Siria: nella sacca di Idlib forse presenti militari occidentali

Idlib è l’ultima porzione di territorio siriano nelle mani dei ribelli islamisti, e il Mondo intero trattiene il respiro.

Israeli News Live riporta la notizia che, in questa sacca vicino ai “ribelli” in cui agiscono miliziani fanatici di Al-Qaeda, pare ci siano 200 specialisti militari stranieri di USA e Gran Bretagna. Si sta cercando, sotto spinta degli USA, di far evacuare questi militari stranieri con la cooperazione della Russia, ma gli inglesi rifiutano la collaborazione con Mosca giacchè in Inghilterra è rampante lo scontro per il caso dell’avvelenamento di Skripal. Questo stallo è determinato anche dal rifiuto della Turchia, nazione della Nato, di permettere a questi militari stranieri di rifugiarsi oltre i suoi confini.

Nel frattempo l’esercito di Assad si sta preparando all’assalto finale e la marina russa, a Tartous sullo sbocco siriano nel Mediterraneo, si sta riunendo.

La tensione è alta e si teme un ennesimo attacco “false flag” col quale incolpare Assad; sarebbe un utile e mostruoso strumento per permettere di innescare un attacco contro il governo siriano legittimo e magari favorire la “scomparsa” di questi specialisti militari stranieri.

La situazione dovrà essere monitorata ulteriormente: le forze delle nazioni occidentali, al fianco dei terroristi, sono intrappolate in un territorio ribelle e le superpotenze si trovano qui, a un palmo di naso l’una dall’altra, controllando porzioni diverse della terra siriana attorno a Idlib.

Non è la prima volta che si parla di consulenti bellici, soldati speciali o spie in Siria, messi alle strette dall’avanzata russo-siriana: due anni fa l’ambasciatore siriano all’Onu Bashar Jaafari dichiarò che, mentre era in corso la liberazione di Aleppo dai terroristi, erano intrappolati diversi militari stranieri nella zona est; vi erano un turco, uno statunitense, un israeliano, un qatariota, 6 sauditi, 1 giordano e 1 marocchino.

Estremamente interessante risulta essere un articolo pubblicato lunedì 10 settembre dall’americano Ron Paul Institute for peace and prosperity: fondazione col nome dell’omonimo senatore americano e sede a Lake Jackson (Texas), ispiratrice di una nuova politica estera americana, contraria ad ogni forma di interventismo.
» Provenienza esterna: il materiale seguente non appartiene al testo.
Definition parseNormalModeParameters_body (fuel : nat) (buffer : ptr) (endPos : Z)
    (st : IsoPresentation * Z)
  : res (ctl (IsoPresentation * Z) (Z * IsoPresentation)) :=
  let '(self, bufPos) := st in
  let! tag := rd buffer bufPos in
  let! (bufPos, len) := BerDecoder_decodeLength buffer None (bufPos + 1) endPos in
  if bufPos <? 0 then Done (Ret (-1, self)) else
  let! len := defined len in
  if tag =? 0xa4 then (* presentation-context-definition list *)
    let! (bufPos, self) := parsePresentationContextDefinitionList fuel self buffer len bufPos in
    Done (Next (self, bufPos))
  else if tag =? 0x61 then (* user data *)
    let! (bufPos, self) := parseFullyEncodedData fuel self buffer len bufPos in
    if bufPos <? 0 then Done (Ret (-1, self)) else Done (Next (self, bufPos))
  else (* presentation selectors and unknown tags *)
    Done (Next (self, i32 (bufPos + len))).

Definition parseNormalModeParameters (fuel : nat) (self : IsoPresentation) (buffer : ptr)
    (totalLength bufPos : Z) : res (Z * IsoPresentation) :=
  let endPos := i32 (bufPos + totalLength) in
  let! c := while (fun st => snd st <? endPos)
              (parseNormalModeParameters_body fuel buffer endPos) fuel (self, bufPos) in
  match c with
  | Ret r => Done r
  | Next (self, bufPos) => Done (bufPos, self)
  end.

(** The loop of [IsoPresentation_parseAcceptMessage]; leaving it means that 0 is
    returned. *)
Definition parseAcceptMessage_body (fuel : nat) (buffer : ptr) (maxBufPos : Z)
    (st : IsoPresentation * Z * option Z)
  : res (ctl (IsoPresentation * Z * option Z) IsoPresentation) :=
  let '(self, bufPos, len) := st in
  let! tag := rd buffer bufPos in
  let! (bufPos, len) := BerDecoder_decodeLength buffer len (bufPos + 1) maxBufPos in
  if bufPos <? 0 then Done (Ret self) else
  if tag =? 0xa2 then (* normal-mode-parameters *)
    let! totalLength := defined len in
    let! (bufPos, self) := parseNormalModeParameters fuel self buffer totalLength bufPos in
    if bufPos <? 0 then Done (Ret self) else Done (Next (self, bufPos, len))
  else (* mode-selector and unknown tags *)
    let! bufPos := advance bufPos len in Done (Next (self, bufPos, len)).

Definition IsoPresentation_parseAcceptMessage (fuel : nat) (self : IsoPresentation)
    (byteBuffer : ByteBuffer) : res (Z * IsoPresentation) :=
  let maxBufPos := bb_size byteBuffer in
  let! buffer := defined (bb_buffer byteBuffer) in
  let! cpTag := rd buffer 0 in
  if negb (cpTag =? 0x31) then Done (0, self) else
  let! (bufPos, len) := BerDecoder_decodeLength buffer None 1 maxBufPos in
  let! c := while (fun st => let '(_, bufPos, _) := st in bufPos <? maxBufPos)
              (parseAcceptMessage_body fuel buffer maxBufPos) fuel (self, bufPos, len) in
  match c with
  | Ret self => Done (0, self)
  | Next (self, _, _) => Done (1, self)
  end.

(** The loop of [IsoPresentation_parseConnect]. *)
Definition parseConnect_body (fuel : nat) (buffer : ptr) (maxBufPos : Z)
    (st : IsoPresentation * Z * option Z)
  : res (ctl (IsoPresentation * Z * option Z) IsoPresentation) :=
  let '(self, bufPos, len) := st in
  let! tag := rd buffer bufPos in
  let! (bufPos, len) := BerDecoder_decodeLength buffer len (bufPos + 1) maxBufPos in
  if bufPos <? 0 then Done (Ret self) else
  if tag =? 0xa0 then (* mode-selection *)
    let! b := rd buffer bufPos in
    if negb (b =? 0x80) then Done (Ret self) else
    let! (bufPos, len) := BerDecoder_decodeLength buffer len (bufPos + 1) maxBufPos in
    let! intlen := defined len in
    let! modeSelector := BerDecoder_decodeUint32 buffer intlen bufPos in
    let! bufPos := advance bufPos len in Done (Next (self, bufPos, len))
  else if tag =? 0xa2 then (* normal-mode-parameters *)
    let! totalLength := defined len in
    let! (bufPos, self) := parseNormalModeParameters fuel self buffer totalLength bufPos in
    if bufPos <? 0 then Done (Ret self) else Done (Next (self, bufPos, len))
  else (* unsupported element *)
    let! bufPos := advance bufPos len in Done (Next (self, bufPos, len)).
Lemma parseNormal_accept f self buffer pos contextId bs :
  pres_room (zlen bs) -> 0 <= pos < 2 ^ 17 ->
  holds buffer pos (accept_normal_bytes ++ user_data_bytes contextId (zlen bs) ++ bs) ->
  exists q, parseNormalModeParameters (S (S (S f))) self buffer (26 + encodedUserDataLength (zlen bs)) pos
    = Done (pos + (26 + encodedUserDataLength (zlen bs)),
        got_user_data self buffer q contextId (zlen bs)) /\ holds buffer q bs.
Proof.
  intros Hn Hpos Hh. destruct (pres_lengths _ Hn) as (E1 & E2 & H1 & H2).
  destruct (zlen_user_data_bytes contextId _ Hn) as [E3 E4].
  pose proof (determineLengthSize_range (fullyEncodedDataLength (zlen bs))).
  change (2 ^ 17) with 131072 in *. unfold accept_normal_bytes in Hh. rewrite <- !app_assoc in Hh.
  unfold parseNormalModeParameters. rewrite i32_small by lia.
  remember (pos + (26 + encodedUserDataLength (zlen bs))) as max eqn:Hmax. move Hh at bottom.
  apply (normal_skip (S (S (S f))) self buffer pos max 0x83 calledPresentationSelector_bytes) in Hh as [B1 Hh];
    rewrite ?zlen_called_selector in *; try done; try lia.
  apply (normal_skip (S (S (S f))) self buffer (pos + 2 + 4) max 0xa5
    [0x30; 7; 0x80; 1; 0; 0x81; 2; 0x51; 1; 0x30; 7; 0x80; 1; 0; 0x81; 2; 0x51; 1]) in Hh as [B2 Hh];
    try change (zlen [0x30; 7; 0x80; 1; 0; 0x81; 2; 0x51; 1; 0x30; 7; 0x80; 1; 0; 0x81; 2; 0x51; 1])
      with 18 in *; try done; try lia.
  destruct (normal_user_data (S f) self buffer (pos + 2 + 4 + 2 + 18) max contextId bs)
    as (q & B4 & Hq); try (change (2 ^ 20) with 1048576); try done; try lia.
  exists q. split; [|done].
  erewrite while_next; [|cbn [snd]; zdec; reflexivity|exact B1].
  erewrite while_next; [|cbn [snd]; zdec; reflexivity|exact B2].
  erewrite while_next; [|cbn [snd]; zdec; reflexivity|exact B4].
  by rewrite while_false by (cbn [snd]; zdec; done).
Qed.

(** What both outer parsers read of a PDU before its normal mode parameters. *)
Lemma cp_reads p size params contextId bs :
  pres_room (zlen bs) -> 0 < zlen params < 100 ->
  size = zlen (cp_header params contextId (zlen bs)) + zlen bs ->
  holds p 0 (cp_header params contextId (zlen bs) ++ bs) ->
  let normal := zlen params + encodedUserDataLength (zlen bs) in
  exists q len, 2 <= q <= 4 /\ 0 <= len < 65536 /\ 0 <= normal < 65536 /\
    rd p 0 = Done 0x31 /\ BerDecoder_decodeLength p None 1 size = Done (q, Some len) /\
    holds p q mode_bytes /\
    rd p (q + 5) = Done 0xa2 /\
    (forall old, BerDecoder_decodeLength p old (q + 5 + 1) size
       = Done (q + 5 + 1 + BerEncoder_determineLengthSize normal, Some normal)) /\
    holds p (q + 5 + 1 + BerEncoder_determineLengthSize normal)
      (params ++ user_data_bytes contextId (zlen bs) ++ bs) /\
    q + 5 + 1 + BerEncoder_determineLengthSize normal + normal = size.
Proof.
  intros Hn Hp Hsize Hh normal. destruct (pres_lengths _ Hn) as (E1 & E2 & H1 & H2).
  destruct (zlen_user_data_bytes contextId _ Hn) as [E3 E4].
  pose proof (determineLengthSize_range (fullyEncodedDataLength (zlen bs))).
  pose proof (determineLengthSize_range (encodedDataSetLength (zlen bs))).
  pose proof (determineLengthSize_range (zlen bs)).
  pose proof (determineLengthSize_range normal). pose proof Hn as Hn'. unfold pres_room in Hn'.
  assert (0 <= normal < 65400) as Hnorm by (unfold normal; lia).
  unfold cp_header in Hh, Hsize. fold normal in Hh, Hsize. rewrite u32_small in Hh, Hsize by lia.
  set (content := 5 + normal + (1 + BerEncoder_determineLengthSize normal)) in *.
  assert (content = 5 + normal + (1 + BerEncoder_determineLengthSize normal)) as Hcont by done.
  clearbody content. pose proof (determineLengthSize_range content).
  rewrite !zlen_app, !zlen_ber_tl, !u32_small, zlen_mode_bytes in Hsize by lia.
  assert (size = 1 + BerEncoder_determineLengthSize content + 6 + BerEncoder_determineLengthSize normal
    + normal) as Hsz by (unfold normal in *; lia).
  rewrite <- !app_assoc in Hh. move Hh at bottom.
  apply (read_tl p _ _ _ None size) in Hh as (R1 & D1 & Hh); [|lia|lia|lia].
  apply holds_app in Hh as [Hmode Hh]. rewrite zlen_mode_bytes in Hh.
  exists (0 + 1 + BerEncoder_determineLengthSize content), content.
  split; [lia|]. split; [lia|]. split; [lia|]. split; [done|]. split; [exact D1|].
  split; [exact Hmode|].
  assert (forall old, rd p (0 + 1 + BerEncoder_determineLengthSize content + 5) = Done 0xa2 /\
    BerDecoder_decodeLength p old (0 + 1 + BerEncoder_determineLengthSize content + 5 + 1) size
    = Done (0 + 1 + BerEncoder_determineLengthSize content + 5 + 1 +
        BerEncoder_determineLengthSize normal, Some normal) /\
    holds p (0 + 1 + BerEncoder_determineLengthSize content + 5 + 1 +
        BerEncoder_determineLengthSize normal) (params ++ user_data_bytes contextId (zlen bs) ++ bs)) as D2
    by (intros old; apply read_tl; [done|lia|lia|lia]).
  split; [apply (D2 None)|]. split; [intros old; apply D2|]. split; [apply (D2 None)|lia].
Qed.

Lemma mode_reads p q size :
  holds p q mode_bytes -> q + 5 <= size -> forall old,
  rd p q = Done 0xa0 /\ BerDecoder_decodeLength p old (q + 1) size = Done (q + 2, Some 3) /\
  rd p (q + 2) = Done 0x80 /\ BerDecoder_decodeLength p old (q + 3) size = Done (q + 4, Some 1) /\
  holds p (q + 4) [1].
Proof.
  intros Hh Hs old. unfold mode_bytes in Hh.
  apply (read_short _ _ _ _ old size) in Hh as (R1 & D1 & Hh); [|lia|lia].
  apply (read_short _ _ _ _ old size) in Hh as (R2 & D2 & Hh); [|lia|lia].
  replace (q + 2 + 1) with (q + 3) in * by lia. replace (q + 2 + 2) with (q + 4) in * by lia. done.
Qed.

Lemma parseConnect_holds f s b calling called contextId bs :
  pres_room (zlen bs) ->
  message_is b (cp_header (connect_normal_bytes calling called) contextId (zlen bs) ++ bs) ->
  exists s', IsoPresentation_parseConnect (S (S (S (S f)))) s b = Done (1, s') /\
    acseContextId s' = 1 /\ mmsContextId s' = 3 /\ nextContextId s' = u8 contextId /\
    message_is (nextPayload s') bs.
Proof.
  intros Hn (p & Hp & Hsz & Hall & _)%message_is_split.
  set (size := bb_size b) in *.
  edestruct (cp_reads p size) as (q & len & Hq & Hl & Hno & R1 & D1 & Hm & R2 & D2 & Hh & Hend);
    [exact Hn| |exact Hsz|exact Hall|]; [by rewrite zlen_connect_normal|].
  rewrite zlen_connect_normal in *. cbv zeta in *.
  pose proof (determineLengthSize_range (49 + encodedUserDataLength (zlen bs))).
  edestruct (parseNormal_connect f s p) as (r & Hpn & Hr);
    [exact Hn| |exact Hh|]; [change (2 ^ 17) with 131072; lia|].
  exists (got_user_data (set_mmsContextId 3 (set_acseContextId 1 s)) p r contextId (zlen bs)).
  split.
  - unfold IsoPresentation_parseConnect. fold size. rewrite Hp. cbn [defined rbind]. use_reads.
    rewrite D1. cbn [rbind].
    destruct (mode_reads p q size Hm ltac:(lia) (Some len)) as (M1 & M2 & M3 & _ & M5).
    destruct (mode_reads p q size Hm ltac:(lia) (Some 3)) as (_ & _ & _ & M4 & _).
    erewrite while_next; [|zdec; reflexivity|].
    2: { unfold parseConnect_body. use_reads. rewrite M2. cbn [rbind].
         rewrite (proj2 (Z.ltb_ge _ 0)) by lia. use_reads.
         replace (q + 2 + 1) with (q + 3) by lia. rewrite M4. cbn [rbind defined].
         rewrite (decodeUint32_holds [1]) by done. unfold advance. cbn [rbind defined]. reflexivity. }
    rewrite i32_small by lia. replace (q + 4 + 1) with (q + 5) by lia.
    erewrite while_next; [|zdec; reflexivity|].
    2: { unfold parseConnect_body. use_reads. rewrite D2. cbn [rbind].
         rewrite (proj2 (Z.ltb_ge _ 0)) by lia. cbn [defined rbind]. rewrite Hpn. cbn [rbind].
         rewrite (proj2 (Z.ltb_ge _ 0)) by lia. reflexivity. }
    by rewrite while_false by (zdec; done).
  - repeat (split; [done|]). eexists. split; [done|].
    apply holds_ptr_add. by rewrite Z.add_0_r.
Qed.

Lemma parseAccept_holds f s b contextId bs :
  pres_room (zlen bs) ->
  message_is b (cp_header accept_normal_bytes contextId (zlen bs) ++ bs) ->
  exists s', IsoPresentation_parseAcceptMessage (S (S (S f))) s b = Done (1, s') /\
    acseContextId s' = acseContextId s /\ mmsContextId s' = mmsContextId s /\
    nextContextId s' = u8 contextId /\ message_is (nextPayload s') bs.
Proof.
  intros Hn (p & Hp & Hsz & Hall & _)%message_is_split.
  set (size := bb_size b) in *.
  edestruct (cp_reads p size) as (q & len & Hq & Hl & Hno & R1 & D1 & Hm & R2 & D2 & Hh & Hend);
    [exact Hn| |exact Hsz|exact Hall|]; [by rewrite zlen_accept_normal|].
  rewrite zlen_accept_normal in *. cbv zeta in *.
  pose proof (determineLengthSize_range (26 + encodedUserDataLength (zlen bs))).
  edestruct (parseNormal_accept f s p) as (r & Hpn & Hr);
    [exact Hn| |exact Hh|]; [change (2 ^ 17) with 131072; lia|].
  exists (got_user_data s p r contextId (zlen bs)). split.
  - unfold IsoPresentation_parseAcceptMessage. fold size. rewrite Hp. cbn [defined rbind]. use_reads.
    rewrite D1. cbn [rbind].
    destruct (mode_reads p q size Hm ltac:(lia) (Some len)) as (M1 & M2 & _ & _ & _).
    erewrite while_next; [|zdec; reflexivity|].
    2: { unfold parseAcceptMessage_body. use_reads. rewrite M2. cbn [rbind].
         rewrite (proj2 (Z.ltb_ge _ 0)) by lia. unfold advance. cbn [rbind defined Z.eqb Pos.eqb].
         reflexivity. }
    rewrite i32_small by lia. replace (q + 2 + 3) with (q + 5) by lia.
    erewrite while_next; [|zdec; reflexivity|].
    2: { unfold parseAcceptMessage_body. use_reads. rewrite D2. cbn [rbind].
         rewrite (proj2 (Z.ltb_ge _ 0)) by lia. cbn [defined rbind]. rewrite Hpn. cbn [rbind].
         rewrite (proj2 (Z.ltb_ge _ 0)) by lia. reflexivity. }
    by rewrite while_false by (zdec; done).
  - repeat (split; [done|]). eexists. split; [done|].
    apply holds_ptr_add. by rewrite Z.add_0_r.
Qed.

(** The presentation after creating a connect PDU. *)
Definition connecting (params : IsoConnectionParameters) (self : IsoPresentation) : IsoPresentation :=
  set_selectors (ip_localPSelector params) (ip_remotePSelector params)
    (set_mmsContextId 3 (set_acseContextId 1 self)).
Ecco cosa dice: “… Sebbene possa sembrare strano che il governo Usa stia aiutando Al-Qaeda in Siria, non è poi così assurdo: la nostra politica interventista richiede sempre più che Washington collabori coi ‘cattivi’ per raggiungere gli obiettivi, pericolosi e aggressivi, della sua politica estera. L’amministrazione Trump quindi supporta Al-Qaeda e l’Isis? Certo che no, ma gli ‘esperti’ che gestiscono la politica estera di Trump hanno di fatto pensato che un’alleanza con questi due gruppi di estremisti è al momento necessaria per agevolare obiettivi a lungo termine in Medio Oriente. Quali sono questi obiettivi? Il cambio di regime in Iran”.

Nello stesso articolo, pubblicato a nome dell’ex senatore Ron Paul, si parla di Idlib: “… l’inviato speciale di Trump per combattere l’Isis disse l’anno scorso che ‘La provincia di Idlib è la più grande zona protetta di Al-Qaeda dall’11 Settembre’. Quindi, perchè così tanti funzionari statunitensi, e lo stesso Trump, continuano a minacciare il governo siriano di non riprendere il controllo di questo suo territorio da Al-Qaeda? Bene: se Idlib sarà riconquistata da Assad, finirà il sogno, dei neo-con nonché dei sauditi e degli israeliani, di un ‘cambio di regime’ per la Siria e una macchia nera per l’alleato della Siria, l’Iran”.

In America si discute assai chiaramente, almeno ai piani alti, della realtà dei fatti che continua ad essere “dimenticata” o persino distorta dai media main-stream: la guerra in Siria, dove estremisti e fanatici islamisti sono aiutati nella loro opera criminale e assassina, è fatta per rovesciare Assad, nel nome di interessi in primis sauditi e israeliani, per poi iniziare la folle scalata bellica contro l’Iran.

La sporca guerra occulta dell’Occidente quanto ancora può mettere a repentaglio la pace mondiale?